Simulación analógica extrema: DAZZ y Liit como combinación creativa

Más allá de los filtros clásicos, hay una pareja de apps que lleva la simulación de película un paso más allá: DAZZ y Liit, ambas disponibles para iOS. No compiten directamente con Snapseed o Lightroom, pero pueden ser un complemento divertido y visualmente muy potente.
DAZZ no se limita a aplicar un filtro; simulación de cámaras como la Ricoh GR1, la Contax T2 o cámaras instantáneas, y permite elegir también el carrete virtual. Tú eliges cámara y película, aplicas a tu foto digital, y el resultado se acerca bastante, en términos de carácter general, a lo que podría salir de ese combo en el mundo real. En el caso de las simulaciones instantáneas, el parecido es especialmente llamativo, incluyendo marcos y textura.
Liit entra como compañera de viaje: integra filtros propios y, sobre todo, ajustes de color sutiles. Es ideal para pulir esa estética analógica que DAZZ sugiere, sin que el resultado se dispare hacia excesos irreales. Los cambios tienden a mantenerse contenidos y naturales, incluso cuando empujas bastante la saturación o la temperatura.
La gran pega de este combo es que, al exportar, pérdida de resolución al exportar. Es decir, son apps perfectas para publicar en redes o para divertirse creando looks de película creíbles, pero no tanto para un flujo de trabajo en el que necesites máxima calidad o quieras imprimir en grande; si aparecen artefactos o baja definición conviene revisar soluciones para fotos borrosas por zonas.
Aun así, muchos fotógrafos los usan junto con Snapseed o Lightroom Mobile: revelado y corrección en apps base, pasan por DAZZ/Liit para darle el toque analógico extremo, y si hace falta vuelven a la app de base para ultimar detalles. Es un buen ejemplo de cómo estas herramientas no son excluyentes, sino complementarias según lo que busques.
El tema de los filtros y presets: tabú o herramienta creativa
En muchas comunidades fotográficas hay cierto prejuicio hacia el uso de filtros o presets, como si recurriendo a ellos prejuicio contra filtros. Sin embargo, si lo piensas fríamente, llevamos años usando simulaciones predefinidas sin llamarlas filtros, especialmente en sistemas como Fujifilm con sus famosas «Film Simulations» integradas en cámara.

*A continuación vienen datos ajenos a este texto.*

(* ===== verification/Env.v ===== *)
(** * The environment (env.h, env.cc)

    The interfaces of files, which the operating system implements, and where byte
    strings are in memory; files by their names, reading and writing them whole. *)

From Stdlib Require Import ZArith Lia.
From stdpp Require Import base option list strings gmap.
From S2P Require Import Prelude Memory Slice Crc32c Status.

(** Where a byte string is stored: anywhere in the address space that has room
    for it and three bytes more. *)
Class Placement `{!Platform} := {
  placed : Slice -> Z;
  placed_fits s : Z.of_nat (length s) < 2 ^ 31 -> addressable (placed s) s
}.

Lemma Extend_placed `{!Platform} `{!Placement} c d :
  0 <= c < 2 ^ 32 -> Forall is_byte d -> Z.of_nat (length d) < 2 ^ 31 ->
  Extend (placed d) c d = Some (crc32c c d).
Proof. intros Hc Hd Hl. apply Extend_eq; [by apply placed_fits|done|done]. Qed.

(** ** Files *)

Class WritableFile (F : Type) := {
  Append : Slice -> F -> Status * F;
  Flush : F -> Status * F
}.

(** [Read(n, &result, scratch)] and [Skip(n)]. *)
Class SequentialFile (F : Type) := {
  Read : Z -> F -> Status * Slice * F;
  Skip : Z -> F -> Status * F
}.

(** [Read(offset, n, &result, scratch)], which may or may not put the bytes into
    [scratch]: the flag tells. *)
Class RandomAccessFile (F : Type) := {
  ReadAt : Z -> Z -> F -> Status * Slice * bool
}.

(** ** Files that work *)

Class ReliableFile (F : Type) `{!WritableFile F} := {
  contents : F -> Slice;
  append_ok d f : exists f', Append d f = (Status_OK, f') /\ contents f' = contents f ++ d;
  flush_ok f : exists f', Flush f = (Status_OK, f') /\ contents f' = contents f
}.

Class StoredFile (F : Type) `{!SequentialFile F} := {
  remaining : F -> Slice;
  read_ok n f : 0 <= n -> exists f',
    Read n f = (Status_OK, take (Z.to_nat n) (remaining f), f') /\
    remaining f' = drop (Z.to_nat n) (remaining f)
}.

(** Reading at a position of a file that does not change. *)
Class StoredRandom (F : Type) `{!RandomAccessFile F} := {
  stored : F -> Slice;
  read_at_ok o n f : 0 <= o -> 0 <= n -> exists b,
    ReadAt o n f = (Status_OK, take (Z.to_nat n) (drop (Z.to_nat o) (stored f)), b)
}.

(** * Files by name (env.h, env.cc)

    What the database asks of [Env]: to open, rename and delete files.  The operating
    system implements it; the contract is [FileSystemLaws], and an implementation in
    memory is at the end.  The functions of env.cc that write and read a whole file
    are on top of it. *)

(** [W], [G] and [R] are the files that can be written, read in sequence and read at
    any position; what the file system holds is [E]. *)
Class FileSystem (E W G R : Type) := {
  NewWritableFile : Slice -> E -> Status * option W * E;
  NewSequentialFile : Slice -> E -> Status * option G;
  NewRandomAccessFile : Slice -> E -> Status * option R;
  DeleteFile : Slice -> E -> Status * E;
  RenameFile : Slice -> Slice -> E -> Status * E;
  file_Append : Slice -> W -> E -> Status * E;
  file_Flush : W -> E -> Status * E;
  file_Sync : W -> E -> Status * E;
  file_Close : W -> E -> Status * E;
  file_delete : W -> E -> E
}.

Section whole_files.
Context {E W G R : Type} {FS : FileSystem E W G R}.

(** A file that can be written is the handle with what the file system holds. *)
#[export] Instance handle_writable : WritableFile (W * E) := {|
  Append d f := let '(s, e) := file_Append d f.1 f.2 in (s, (f.1, e));
  Flush f := let '(s, e) := file_Flush f.1 f.2 in (s, (f.1, e))
|}.

Definition DoWriteStringToFile (data fname : Slice) (should_sync : bool) (env : E) : option (Status * E) :=
  let '(s, file, env) := NewWritableFile fname env in
  if negb (ok s) then Some (s, env)
  else
    file ← file;
    let '(s, env) := file_Append data file env in
    let '(s, env) := if ok s && should_sync then file_Sync file env else (s, env) in
    let '(s, env) := if ok s then file_Close file env else (s, env) in
    let env := file_delete file env in
    Some (s, if negb (ok s) then (DeleteFile fname env).2 else env).

Definition WriteStringToFile (data fname : Slice) (env : E) : option (Status * E) :=
  DoWriteStringToFile data fname false env.
Definition WriteStringToFileSync (data fname : Slice) (env : E) : option (Status * E) :=
  DoWriteStringToFile data fname true env.

Context {SF : SequentialFile G}.

Definition kBufferSize : Z := 8192.

(** One round of the loop of [ReadFileToString], on [data]; the file is the state. *)
Definition read_piece (data : Slice) : M G (Slice + Status * Slice) := fun file =>
  let '(s, fragment, file) := Read kBufferSize file in
  if negb (ok s) then Ok (inr (s, data)) file
  else
    let data := data ++ fragment in
    Ok (if (length fragment =? 0)%nat then inr (s, data) else inl data) file.

(** The status and the contents; [fuel] is at least two more than the pieces of the file. *)
Definition ReadFileToString (fuel : nat) (fname : Slice) (env : E) : option (Status * Slice) :=
  let '(s, file) := NewSequentialFile fname env in
  if negb (ok s) then Some (s, [])
  else
    file ← file;
    match loop fuel read_piece [] file with Ok r _ => Some r | _ => None end.

End whole_files.

(** What is left of a file when the machine stops: a sync that reports success has
    brought all of it there, and no sync changes what the file holds. *)
Class SyncedFile (E W G R : Type) `{FS : FileSystem E W G R, RF : !ReliableFile (W * E)} := {
  durable : W * E -> Slice;
  durable_prefix f : durable f `prefix_of` contents f;
  sync_contents w e : contents (w, (file_Sync w e).2) = contents (w, e);
  sync_durable w e : ok (file_Sync w e).1 = true -> durable (w, (file_Sync w e).2) = contents (w, e)
}.

(** ** A file system that works *)

(** [open_on w name e]: the handle writes the file of that name. *)
Class FileSystemLaws (E W G R : Type) `{FS : FileSystem E W G R, SF : !SequentialFile G, TF : !StoredFile G,
    RA : !RandomAccessFile R, SR : !StoredRandom R} := {
  fs_reliable :: ReliableFile (W * E);
  fs_contents : E -> gmap Slice Slice;
  open_on : W -> Slice -> E -> Prop;
  open_contents w name e : open_on w name e -> fs_contents e !! name = Some (contents (w, e));
  new_writable_ok name e : exists w e', NewWritableFile name e = (Status_OK, Some w, e') /\
    open_on w name e' /\ fs_contents e' = <[name := []]> (fs_contents e);
  append_frame d w name e : open_on w name e -> exists e', file_Append d w e = (Status_OK, e') /\
    open_on w name e' /\ fs_contents e' = <[name := contents (w, e) ++ d]> (fs_contents e);
  flush_frame w name e : open_on w name e -> exists e', file_Flush w e = (Status_OK, e') /\
    open_on w name e' /\ fs_contents e' = fs_contents e;
  sync_ok w name e : open_on w name e -> exists e', file_Sync w e = (Status_OK, e') /\
    open_on w name e' /\ fs_contents e' = fs_contents e;
  close_ok w name e : open_on w name e -> exists e', file_Close w e = (Status_OK, e') /\ fs_contents e' = fs_contents e;
  delete_handle w e : fs_contents (file_delete w e) = fs_contents e;
  rename_ok src dst c e : fs_contents e !! src = Some c -> src <> dst -> exists e', RenameFile src dst e = (Status_OK, e') /\
    fs_contents e' = <[dst := c]> (delete src (fs_contents e));
  delete_ok name c e : fs_contents e !! name = Some c -> exists e', DeleteFile name e = (Status_OK, e') /\
    fs_contents e' = delete name (fs_contents e);
  sequential_ok name c e : fs_contents e !! name = Some c ->
    exists g, NewSequentialFile name e = (Status_OK, Some g) /\ remaining g = c;
  random_ok name c e : fs_contents e !! name = Some c ->
    exists r, NewRandomAccessFile name e = (Status_OK, Some r) /\ stored r = c
}.

Section working.
Context {E W G R : Type} `{FL : FileSystemLaws E W G R}.

Lemma WriteStringToFile_ok data fname sync (env : E) :
  exists env', DoWriteStringToFile data fname sync env = Some (Status_OK, env') /\
    fs_contents env' = <[fname := data]> (fs_contents env).
Proof.
  unfold DoWriteStringToFile. destruct (new_writable_ok fname env) as (w & e1 & -> & Ho1 & E1).
  change (negb (ok Status_OK)) with false. cbn [mbind option_bind].
  destruct (append_frame data w fname e1 Ho1) as (e2 & -> & Ho2 & E2). change (ok Status_OK) with true. cbn [andb].
  pose proof (open_contents w fname e1 Ho1) as Hc. rewrite E1, lookup_insert in Hc.
  rewrite decide_True in Hc by done. injection Hc as Hc. rewrite E1, <- Hc, insert_insert, decide_True in E2 by done. cbn [app] in E2.
  destruct sync.
  - destruct (sync_ok w fname e2 Ho2) as (e3 & -> & Ho3 & E3). change (ok Status_OK) with true.
    destruct (close_ok w fname e3 Ho3) as (e4 & -> & E4). exists (file_delete w e4). split; [done|]. by rewrite delete_handle, E4, E3, E2.
  - destruct (close_ok w fname e2 Ho2) as (e4 & -> & E4). exists (file_delete w e4). split; [done|]. by rewrite delete_handle, E4, E2.
Qed.

Lemma pieces_left size n fuel : (size <> 0 -> n <> 0 -> n + size <= size * S fuel -> (n - size) + size <= size * fuel)%nat.
Proof. intros Hs Hn H. destruct fuel; nia. Qed.

Lemma read_pieces_ok fuel data (file : G) :
  (length (remaining file) + Z.to_nat kBufferSize <= Z.to_nat kBufferSize * fuel)%nat ->
  exists file', loop fuel read_piece data file = Ok (Status_OK, data ++ remaining file) file'.
Proof.
  assert (Z.to_nat kBufferSize <> 0)%nat as Hs by (vm_compute; lia).
  revert data file. induction fuel as [|fuel IH]; intros data file Hf; [lia|]. rewrite loop_S.
  destruct (read_ok kBufferSize file) as (file1 & E1 & Hr1); [done|]. unfold bind, read_piece at 1. rewrite E1.
  change (negb (ok Status_OK)) with false. cbv beta iota zeta. destruct (Nat.eqb_spec (length (take (Z.to_nat kBufferSize) (remaining file))) 0) as [H0|H0]; rewrite length_take in H0.
  - exists file1. assert (length (remaining file) = 0%nat) as Hz by lia. apply nil_length_inv in Hz. by rewrite Hz, take_nil.
  - destruct (IH (data ++ take (Z.to_nat kBufferSize) (remaining file)) file1) as (file2 & E2).
    { rewrite Hr1, length_drop. apply pieces_left; lia. }
    exists file2. by rewrite E2, Hr1, <- app_assoc, take_drop.
Qed.

Lemma ReadFileToString_ok fuel fname c (env : E) : fs_contents env !! fname = Some c ->
  (length c + Z.to_nat kBufferSize <= Z.to_nat kBufferSize * fuel)%nat ->
  ReadFileToString fuel fname env = Some (Status_OK, c).
Proof.
  intros Hc Hf. unfold ReadFileToString. destruct (sequential_ok fname c env Hc) as (g & -> & Hr).
  change (negb (ok Status_OK)) with false. cbn [mbind option_bind].
  destruct (read_pieces_ok fuel [] g) as (g' & ->); [by rewrite Hr|]. by rewrite Hr.
Qed.

End working.

(** ** Files in memory *)

Abbreviation MemoryFiles := (gmap Slice Slice).

(** Reading takes the front of what is left. *)
#[export] Instance memory_sequential : SequentialFile Slice := {|
  Read n f := (Status_OK, take (Z.to_nat n) f, drop (Z.to_nat n) f);
  Skip n f := (Status_OK, drop (Z.to_nat n) f)
|}.
#[export] Program Instance memory_stored : StoredFile Slice := {| remaining f := f |}.
Next Obligation. intros n f Hn. by eexists. Qed.
#[export] Instance memory_random : RandomAccessFile Slice := {|
  ReadAt o n f := (Status_OK, take (Z.to_nat n) (drop (Z.to_nat o) f), true)
|}.
#[export] Program Instance memory_stored_random : StoredRandom Slice := {| stored f := f |}.
Next Obligation. intros o n f Ho Hn. by eexists. Qed.

(** What is returned for a file that is not there. *)
Definition not_there : Status := default Status_OK (Status_IOError (c_string "no such file") []).

Definition append_to (d name : Slice) (e : MemoryFiles) : MemoryFiles := <[name := default [] (e !! name) ++ d]> e.

(** A handle is the name of the file. *)
#[export] Instance memory_files : FileSystem MemoryFiles Slice Slice Slice := {|
  NewWritableFile name e := (Status_OK, Some name, <[name := []]> e);
  NewSequentialFile name e := match e !! name with Some c => (Status_OK, Some c) | None => (not_there, None) end;
  NewRandomAccessFile name e := match e !! name with Some c => (Status_OK, Some c) | None => (not_there, None) end;
  DeleteFile name e := match e !! name with Some _ => (Status_OK, delete name e) | None => (not_there, e) end;
  RenameFile src dst e := match e !! src with Some c => (Status_OK, <[dst := c]> (delete src e)) | None => (not_there, e) end;
  file_Append d w e := (Status_OK, append_to d w e);
  file_Flush w e := (Status_OK, e);
  file_Sync w e := (Status_OK, e);
  file_Close w e := (Status_OK, e);
  file_delete w e := e
|}.

#[export] Program Instance memory_reliable : ReliableFile (Slice * MemoryFiles) := {|
  contents f := default [] (f.2 !! f.1)
|}.
Next Obligation.
  intros d [w e]. exists (w, append_to d w e). split; [done|]. cbn [fst snd]. unfold append_to.
  by rewrite lookup_insert, decide_True.
Qed.
Next Obligation. intros [w e]. by eexists. Qed.

#[export] Program Instance memory_files_laws : FileSystemLaws MemoryFiles Slice Slice Slice := {|
  fs_reliable := memory_reliable;
  fs_contents e := e;
  open_on w name e := w = name /\ is_Some (e !! name)
|}.
Next Obligation. intros w name e [-> [c Hc]]. cbn. by rewrite Hc. Qed.
Next Obligation.
  intros name e. exists name, (<[name := []]> e). split; [done|]. split; [|done]. split; [done|].
  rewrite lookup_insert, decide_True by done. by eexists.
Qed.
Next Obligation.
  intros d w name e [-> Hn]. eexists. split; [done|]. split; [|done]. split; [done|].
  unfold append_to. rewrite lookup_insert, decide_True by done. by eexists.
Qed.
Next Obligation. intros w name e H. by eexists. Qed.
Next Obligation. intros w name e H. by eexists. Qed.
Next Obligation. intros w name e H. by eexists. Qed.
Next Obligation. done. Qed.
Next Obligation. intros src dst c e Hc Hne. eexists. cbn. by rewrite Hc. Qed.
Next Obligation. intros name c e Hc. eexists. cbn. by rewrite Hc. Qed.
Next Obligation. intros name c e Hc. eexists. cbn. by rewrite Hc. Qed.
Next Obligation. intros name c e Hc. eexists. cbn. by rewrite Hc. Qed.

Esas simulaciones no replican al 100 % la película a la que hacen referencia, pero cumplen el mismo papel que preset o filtro: aplicar un conjunto de ajustes coherentes que dan un determinado carácter a la imagen. El trabajo creativo no se limita a pulsar un botón; también implica elegir bien qué filtro utilizar, ajustar su intensidad, compensar la temperatura y el color global, y combinarlo con un buen revelado base.
Lo que de verdad marca la diferencia no es si usas filtros o no, sino calidad de la foto de partida y la intención con la que procesas. Una foto floja no se arregla con un preset milagroso, y una buena captura puede arruinarse con un filtro mal aplicado. Al revés, un filtro bien elegido puede ayudar a que una serie de imágenes tenga una coherencia estética muy atractiva.
Por eso tiene tanto sentido que, incluso si usas VSCO, RNI Films, DAZZ o Liit para dar personalidad, apoyes el trabajo base en Snapseed o Lightroom Mobile. corrección base antes del estilizado, y después aplicas el estilo que mejor encaje con el proyecto o con tu gusto personal. Esa combinación de revelado técnico y acabado estilístico es lo que da resultados realmente sólidos.
Al final, la elección entre Snapseed y Lightroom Mobile, y el modo en que los combinas con otras apps, se reduce a tu forma de fotografiar y al tiempo que quieres invertir. edición no destructiva sobre las fotos de iCloud. Si necesitas control avanzado, reducción de ruido potente, presets bien integrados y un flujo más cercano al mundo profesional, Lightroom Mobile encaja mejor, asumiendo el peaje de los duplicados y el ecosistema Adobe. Y siempre tienes la puerta abierta a sumar otras aplicaciones de filtros para terminar de dar a tus imágenes el carácter que tienes en la cabeza.